Hadrien Bels

Editions L’Iconoclaste / 2020 / 256 pages
« J’ai grandi à Marseille et jamais je ne quitterai ma ville. Je l’ai toujours regardée du coin de l’oeil, comme un gamin possessif. En écrivant ce livre, je me suis retrouvé enfin seul avec elle. Ça faisait longtemps que
Hadrien Bels
j’attendais ça. J’ai marché dans ses rues, senti ses odeurs, scruté ses visages marqués et je me suis moqué de ses nouveaux habitants. Elle m’a raconté ses histoires d’avant, ses blessures d’hier et d’aujourd’hui.

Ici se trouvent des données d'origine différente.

(** The loop returns exactly when now is within two periods of the week of the
    last checkpoint. *)
Lemma regulate_rounds_iff ctx w bs :
  checkpoint_sane ctx w → 0 ≤ bs →
  bs * (now_of ctx - cp_Timestamp (last_point w)) ≤ 2 ^ 62 * precision →
  let T := cp_Timestamp (last_point w) in
  let r := regulate_rounds 2 ctx w (last_point w) bs (RegulatedUnixTime T) T (GetEpoch w) (last_point w) in
  if now_of ctx <=? RegulatedUnixTime T + 2 * RegulatedPeriod then
    ∃ w' e' p', r = Ok (w', e', p') ∧ 0 ≤ cp_Bias p' ≤ 2 ^ 182 ∧ 0 ≤ cp_Slope p' ≤ 2 ^ 182
  else r = Panic.
Proof.
  intros [] Hbs Hblk T r. assert (now_of ctx = BlockTime ctx) as En by (apply u64_small; lia).
  assert (RegulatedPeriod = 604800) as HP by done.
  pose proof (RegulatedUnixTime_le T) as HT. pose proof (RegulatedUnixTime_idemp T) as Hid.
  assert (0 ≤ RegulatedUnixTime T) as HT0 by (unfold RegulatedUnixTime; pose proof (Z.div_pos T RegulatedPeriod); nia).
  unfold last_point in *.
  pose proof (regulate_round ctx w (GetCheckpoint w (GetEpoch w)) bs (RegulatedUnixTime T) T (GetEpoch w)
    (GetCheckpoint w (GetEpoch w)) 1) as R1.
  specialize (R1 ltac:(lia) Hid ltac:(lia) ltac:(lia) ltac:(lia) ltac:(lia) ltac:(unfold T in *; lia) ltac:(done) ltac:(lia) ltac:(lia) Hbs Hblk).
  destruct (Z.leb_spec (now_of ctx) (RegulatedUnixTime T + RegulatedPeriod)) as [H1'|H1'].
  - rewrite (proj2 (Z.leb_le _ _)) by lia. destruct R1 as (p' & Er & Hb & Hs).
    eexists _, _, p'. split_and!; [exact Er|lia..].
  - destruct R1 as (p1 & Hb1 & Hs1 & Er). unfold r. rewrite Er.
    pose proof (regulate_round ctx (SetCheckpoint w (u64 (GetEpoch w + 1)) p1) (GetCheckpoint w (GetEpoch w)) bs
      (RegulatedUnixTime T + RegulatedPeriod) (RegulatedUnixTime T + RegulatedPeriod) (u64 (GetEpoch w + 1)) p1 0) as R2.
    specialize (R2 ltac:(lia)).
    rewrite <- (Z.mul_1_l RegulatedPeriod) in R2 at 1. rewrite RegulatedUnixTime_add, Hid in R2.
    specialize (R2 ltac:(lia) ltac:(lia) ltac:(lia) ltac:(lia) ltac:(lia) ltac:(unfold T in *; lia) ltac:(done) ltac:(lia) ltac:(lia) Hbs Hblk).
    replace (RegulatedUnixTime T + RegulatedPeriod + RegulatedPeriod) with (RegulatedUnixTime T + 2 * RegulatedPeriod) in R2 by lia.
    destruct (now_of ctx <=? RegulatedUnixTime T + 2 * RegulatedPeriod).
    + destruct R2 as (p' & -> & Hb & Hs). eexists _, _, p'. split_and!; [reflexivity|lia..].
    + destruct R2 as (p' & _ & _ & ->). apply regulate_rounds_O.
Qed.

Lemma regulateCheckpoint_iff ctx w us ub :
  checkpoint_sane ctx w → small us → small ub →
  let deadline := RegulatedUnixTime (cp_Timestamp (last_point w)) + 2 * RegulatedPeriod in
  if now_of ctx <=? deadline then ∃ w', regulateCheckpoint ctx w us ub = Ok w'
  else regulateCheckpoint ctx w us ub = Panic.
Proof.
  unfold small. intros Hs Hus Hub. cbv zeta. set (deadline := _ + 2 * RegulatedPeriod).
  destruct (block_slope_bound _ _ Hs) as (bs & Ebs & Hbs & Hblk).
  pose proof (regulate_rounds_iff ctx w bs Hs Hbs Hblk) as R. cbv zeta in R. fold deadline in R.
  unfold regulateCheckpoint.
  rewrite (proj2 (Z.ltb_lt 0 (GetEpoch w)) (proj1 (cs_epoch _ _ Hs))). fold (last_point w). rewrite Ebs. simpl.
  destruct (now_of ctx <=? deadline); [|by rewrite R].
  destruct R as (w1 & e1 & p1 & -> & Hb & Hsl). simpl.
  assert (∀ x y, 0 ≤ x ≤ 2 ^ 182 → Z.abs y ≤ 2 ^ 180 → ∃ z,
    (if 0 <? y then b ← Int_Add x y; Ok (if b <? 0 then 0 else b) else Ok x) = Ok z) as Hadd.
  { intros x y Hx Hy. destruct (0 <? y); [|by eexists].
    rewrite Int_Add_fits by (unfold int_fits; lia). by eexists. }
  destruct (Hadd _ _ Hb Hub) as [b ->]. simpl. destruct (Hadd _ _ Hsl Hus) as [sl ->]. simpl.
  by eexists.
Qed.

(** The same for the end of a block, which skips the checkpoint while the last
    one is less than a period old. *)
Lemma ve_EndBlocker_iff ctx w :
  checkpoint_sane ctx w →
  let deadline := RegulatedUnixTime (cp_Timestamp (last_point w)) + 2 * RegulatedPeriod in
  if now_of ctx <=? deadline then ∃ w', ve_EndBlocker ctx w = Ok w'
  else ve_EndBlocker ctx w = Panic.
Proof.
  intros Hs. cbv zeta. set (deadline := _ + 2 * RegulatedPeriod).
  pose proof (regulateCheckpoint_iff ctx w 0 0 Hs ltac:(done) ltac:(done)) as R. cbv zeta in R.
  fold deadline in R. unfold ve_EndBlocker, RegulateCheckpoint. fold (last_point w).
  destruct Hs. assert (now_of ctx = BlockTime ctx) as En by (apply u64_small; lia).
  rewrite u64_small by lia.
  destruct (Z.leb_spec RegulatedPeriod (now_of ctx - cp_Timestamp (last_point w))) as [Hle|Hlt]; [exact R|].
  pose proof (RegulatedUnixTime_le (cp_Timestamp (last_point w))) as HT.
  rewrite (proj2 (Z.leb_le _ _)) by (unfold deadline; lia). by eexists.
Qed.

Lemma ve_EndBlocker_early ctx w :
  checkpoint_sane ctx w → now_of ctx < cp_Timestamp (last_point w) + RegulatedPeriod → ve_EndBlocker ctx w = Ok w.
Proof.
  intros [] Hlt. assert (now_of ctx = BlockTime ctx) as En by (apply u64_small; lia).
  unfold ve_EndBlocker, RegulateCheckpoint. fold (last_point w).
  by rewrite u64_small, (proj2 (Z.leb_gt _ _)) by lia.
Qed.

(** What the loop leaves behind when it ends after the first regulated time
    from where it starts, or there: the point at now, and the point of that time
    when now is later. *)
Lemma regulate_rounds_points ctx w initial bs ti tl e p w' e' p' :
  RegulatedUnixTime ti = ti → 0 ≤ ti → ti + RegulatedPeriod ≤ now_of ctx < 2 ^ 62 →
  regulate_rounds 2 ctx w initial bs ti tl e p = Ok (w', e', p') →
  cp_Timestamp p' = now_of ctx ∧ cp_Block p' = BlockHeight ctx ∧
  if now_of ctx =? ti + RegulatedPeriod then w' = w ∧ e' = u64 (e + 1)
  else ∃ q, w' = SetCheckpoint w (u64 (e + 1)) q ∧ e' = u64 (u64 (e + 1) + 1) ∧
    cp_Timestamp q = ti + RegulatedPeriod.
Proof.
  intros Hr Hti Hnow E. assert (RegulatedPeriod = 604800) as HP by done.
  unfold regulate_rounds in E. rewrite (NextRegulatedUnixTime_fits ti Hr) in E by (unfold MaxUnixTime; lia).
  cbn [mbind outcome_bind] in E. rewrite (proj2 (Z.ltb_ge (now_of ctx) _)) in E by lia.
  apply bind_Ok in E as (q & Eq & E). rewrite (Z.eqb_sym _ (now_of ctx)) in E.
  destruct (Z.eqb_spec (now_of ctx) (ti + RegulatedPeriod)) as [En|Hne].
  - injection E as <- <- <-. simpl. by rewrite En.
  - apply bind_Ok in E as (next & _ & E).
    destruct (if now_of ctx <? next then _ else _) as [ti' sc'].
    apply bind_Ok in E as (q' & _ & E). destruct (Z.eqb_spec ti' (now_of ctx)) as [->|]; [|discriminate].
    injection E as <- <- <-. split_and!; [done|done|]. exists q. split_and!; [done|done|].
    unfold round_point in Eq. inv_ok Eq. by subst q.
Qed.

(** The end of a block that is a period or more after the last checkpoint, and
    returns, has taken one: the last checkpoint is of this block, and when the
    block is after the end of the week, there is one for the end of the week
    before it. *)
Lemma ve_EndBlocker_takes ctx w w' :
  checkpoint_sane ctx w →
  let T := cp_Timestamp (last_point w) in
  let week := RegulatedUnixTime T + RegulatedPeriod in
  T + RegulatedPeriod ≤ now_of ctx → ve_EndBlocker ctx w = Ok w' →
  cp_Timestamp (last_point w') = now_of ctx ∧ cp_Block (last_point w') = BlockHeight ctx ∧
  GetEpoch w' = GetEpoch w + (if now_of ctx =? week then 1 else 2) ∧
  (now_of ctx ≠ week → cp_Timestamp (GetCheckpoint w' (GetEpoch w + 1)) = week).
Proof.
  intros Hs T week Hdue E. pose proof Hs as []. assert (now_of ctx = BlockTime ctx) as En by (apply u64_small; lia).
  pose proof (RegulatedUnixTime_le T) as HT.
  assert (0 ≤ RegulatedUnixTime T) as HT0 by (unfold RegulatedUnixTime; pose proof (Z.div_pos T RegulatedPeriod); nia).
  unfold ve_EndBlocker, RegulateCheckpoint in E. fold (last_point w) in E.
  rewrite u64_small, (proj2 (Z.leb_le _ _)) in E by (unfold T in *; lia).
  unfold regulateCheckpoint in E. rewrite (proj2 (Z.ltb_lt 0 (GetEpoch w))) in E by lia. fold (last_point w) in E.
  apply bind_Ok in E as (bs & _ & E). apply bind_Ok in E as ([[w1 e1] p1] & Er & E).
  apply regulate_rounds_points in Er as (Ht & Hb & Hw); [|apply RegulatedUnixTime_idemp|done|fold T; lia].
  cbn [Z.ltb Z.compare mbind outcome_bind] in E. injection E as <-. fold T in Hw. fold week in Hw. rewrite !u64_small in Hw by lia.
  unfold last_point, GetCheckpoint, GetEpoch. simpl. rewrite lookup_insert_eq. simpl. split_and!; [done|done| |].
  - destruct (now_of ctx =? week); [by destruct Hw as [_ ->]|destruct Hw as (q & _ & -> & _); unfold GetEpoch; lia].
  - intros Hne. rewrite (proj2 (Z.eqb_neq _ _) Hne) in Hw. destruct Hw as (q & -> & -> & Hq).
    unfold GetEpoch. simpl. rewrite lookup_insert_ne by lia. by rewrite lookup_insert_eq.
Qed.

(** ** Voting power of a user checkpoint *)

(** The power at time [t] of [amount] locked until [e], seen from [now < e]. *)
Definition lock_power (amount e t : Z) : Z := Z.max 0 (amount / MaxLockTime * (e - t)).

Lemma lock_power_bounds amount e now t :
  0 ≤ amount → now ≤ t → e ≤ now + MaxLockTime →
  0 ≤ lock_power amount e t ≤ amount ∧ (e ≤ t → lock_power amount e t = 0).
Proof.
  intros Ha Ht He. unfold lock_power. assert (0 < MaxLockTime) as Hm by done.
  pose proof (Z.div_pos amount MaxLockTime Ha Hm). pose proof (Z.mul_div_le amount MaxLockTime Hm).
  split; [|intros; nia]. split; [lia|]. apply Z.max_lub; [lia|]. nia.
Qed.

Lemma GetUserPoint_set w i e p :
  GetUserCheckpoint (SetUserCheckpoint (SetUserEpoch w i e) i e p) i e = p ∧
  GetUserEpoch (SetUserCheckpoint (SetUserEpoch w i e) i e p) i = e.
Proof.
  unfold GetUserCheckpoint, GetUserEpoch. simpl. by rewrite !lookup_insert_eq.
Qed.

Lemma RegulateUserCheckpoint_point ctx w i o n w' :
  RegulateUserCheckpoint ctx w i o n = Ok w' →
  ∃ slope bias, user_point (now_of ctx) n = Ok (slope, bias) ∧
    GetUserCheckpoint w' i (GetUserEpoch w' i) = mkCheckpoint bias slope (now_of ctx) (BlockHeight ctx).
Proof.
  unfold RegulateUserCheckpoint. intros E. inv_ok E. subst w'. eexists _, _. split; [exact E3|].
  set (e := u64 _).
  match goal with |- GetUserCheckpoint (SetUserCheckpoint (SetUserEpoch ?w0 _ _) _ _ ?p) _ _ = _ =>
    destruct (GetUserPoint_set w0 i e p) as [E1' E2'] end.
  by rewrite E2', E1'.
Qed.

Lemma GetVotingPower_after ctx w i o n w' ctx' t :
  RegulateUserCheckpoint ctx w i o n = Ok w' →
  0 ≤ lb_Amount n ≤ 2 ^ 180 → now_of ctx < lb_End n < 2 ^ 62 → now_of ctx < t < 2 ^ 62 →
  GetVotingPower ctx' w' i t 0 = Ok (lock_power (lb_Amount n) (lb_End n) t).
Proof.
  intros E Ha He Ht. destruct (RegulateUserCheckpoint_point _ _ _ _ _ _ E) as (slope & bias & Hp & Hpt).
  assert (0 ≤ now_of ctx) as Hnow by apply u64_range.
  assert (0 < MaxLockTime) as Hm by done.
  assert (slope = lb_Amount n / MaxLockTime ∧ bias = slope * (lb_End n - now_of ctx)) as [Hsl Hb].
  { unfold user_point in Hp. rewrite (proj2 (Z.ltb_lt _ _)) in Hp by lia. simpl in Hp.
    destruct (Z.ltb_spec 0 (lb_Amount n)) as [Hpos|Hz]; simpl in Hp.
    - inv_ok Hp. sdk_inv. simplify_eq. rewrite diff_i64_small by lia.
      by rewrite Z.quot_div_nonneg by lia.
    - simplify_eq. replace (lb_Amount n) with 0 by lia. done. }
  pose proof (Z.div_pos (lb_Amount n) MaxLockTime ltac:(lia) Hm).
  pose proof (Z.mul_div_le (lb_Amount n) MaxLockTime Hm).
  assert (slope ≤ 2 ^ 180) as Hsb by nia.
  unfold GetVotingPower. rewrite (proj2 (Z.ltb_lt 0 t)) by lia. rewrite Hpt. simpl.
  rewrite (proj2 (Z.leb_gt _ _)) by lia. unfold decayed. simpl. rewrite diff_i64_small by lia.
  rewrite Int_Mul_fits by (unfold int_fits; nia). simpl.
  rewrite Int_Sub_fits by (unfold int_fits; subst bias; nia). simpl. f_equal.
  unfold clip, lock_power. rewrite <- Hsl, Hb.
  replace (slope * (lb_End n - now_of ctx) - slope * (t - now_of ctx)) with (slope * (lb_End n - t)) by lia.
  destruct (Z.ltb_spec (slope * (lb_End n - t)) 0); lia.
Qed.
End VeCheckpoint.

(** * What [DistributePerPeriod] assigns to the weeks between two distributions. *)

Section VeDistribution.
Context `{!Sdk, !BankKeeper, !NftKeeper, !SdkLaws}.
Implicit Types (w : World) (ctx : Ctx).

Lemma GetDistribution_set w t x t' :
  GetDistributionPerPeriod (SetDistributionPerPeriod w t x) t' =
  if decide (t = t') then x else GetDistributionPerPeriod w t'.
Proof. unfold GetDistributionPerPeriod. simpl. rewrite lookup_insert. by case_decide. Qed.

Ensemble, nous avons eu un dialogue nerveux et passionnel. »
Le premier roman d’Hadrien Bels, vidéaste et réalisateur qui a grandi à Marseille, est intimement lié à ses souvenirs d’enfance. Inspiré de faits réels comme on dit. Mais il s’arrange aussi avec le réel pour en créer un roman. Et un sacré roman.
Stress, surnommé ainsi par son pote Nordine, nous raconte ses années de jeunesse dans la cité phocéenne des années 90, en particulier dans son quartier populaire, le Panier. Il nous raconte ses amitiés avec ses potes qui viennent de partout, Ichem, Kassim, Djamel et Ange. Et lui au milieu d’eux avec sa peau un peu trop claire. Il nous raconte les soirées, les virées en scooter, les bastons parfois pour garder la tête haute, les filles, les familles.
Mais surtout il nous raconte Marseille. Dont l’auteur dit qu’il l’a trouve « belle comme ça, avec ses mots simples et ses manières de fille des rues ». Sa Marseille. Ses quartiers emblématiques, ses codes, ses rues, son âme. Et puis l’arrivée des Venants, sortes de Bobos venus investir les taudis du centre-ville, poussant la population locale vers les cités dortoirs de la périphérie. Marseille et sa lente transformation, sa ville qu’il ne reconnaît plus vraiment aujourd’hui, alors qu’il veut faire revivre à travers un film ses années de jeunesse, ses amis éloignés ou disparus. Avec un sursaut de mélancolie qui s’accroche encore au présent.
Je sais que dans sa tête il répétait « Cinq dans tes yeux ». Cette expression pour te protéger du mauvais œil de l’autre et même de celui que tu pouvais te jeter à toi-même.
La langue de l’auteur est remplie du soleil de son personnage principal. Comme Marseille, elle surprend, bouscule, malmène quelque peu. Elle est insolente et fulgurante. Elle est pleine de souvenirs et d’accents mêlés, de couleurs et d’odeurs qui nous font voyager entre passé et présent.
J’ai eu énormément de plaisir en compagnie de Stress et ses potes, avec qui j’ai les mêmes souvenirs d’une époque vécue à un autre endroit. Un magnifique premier roman qui sent la peau ensablée et les souvenirs d’enfance.
Je pourrais lui parler des heures, à ma ville. De ses voyous, de ses grandes gueules, de ses mecs qui valent pas un clou, de ses filles avec trop de rouge sur les lèvres et de ses petits-bourgeois qui traversent jamais la Canebière. De ceux qui prennent un accent forcé en gueulant fort : « Allez l’OM! » De ces Venants qui écrivent leur histoire sur des pancartes de manifestation et qui affirment à haute voix : « Fiers d’être Marseillais ! » Ils ont bien compris ces sans-honte, que le plus important, c’est pas d’être marseillais, mais de le faire croire. Et Marseille les écoute.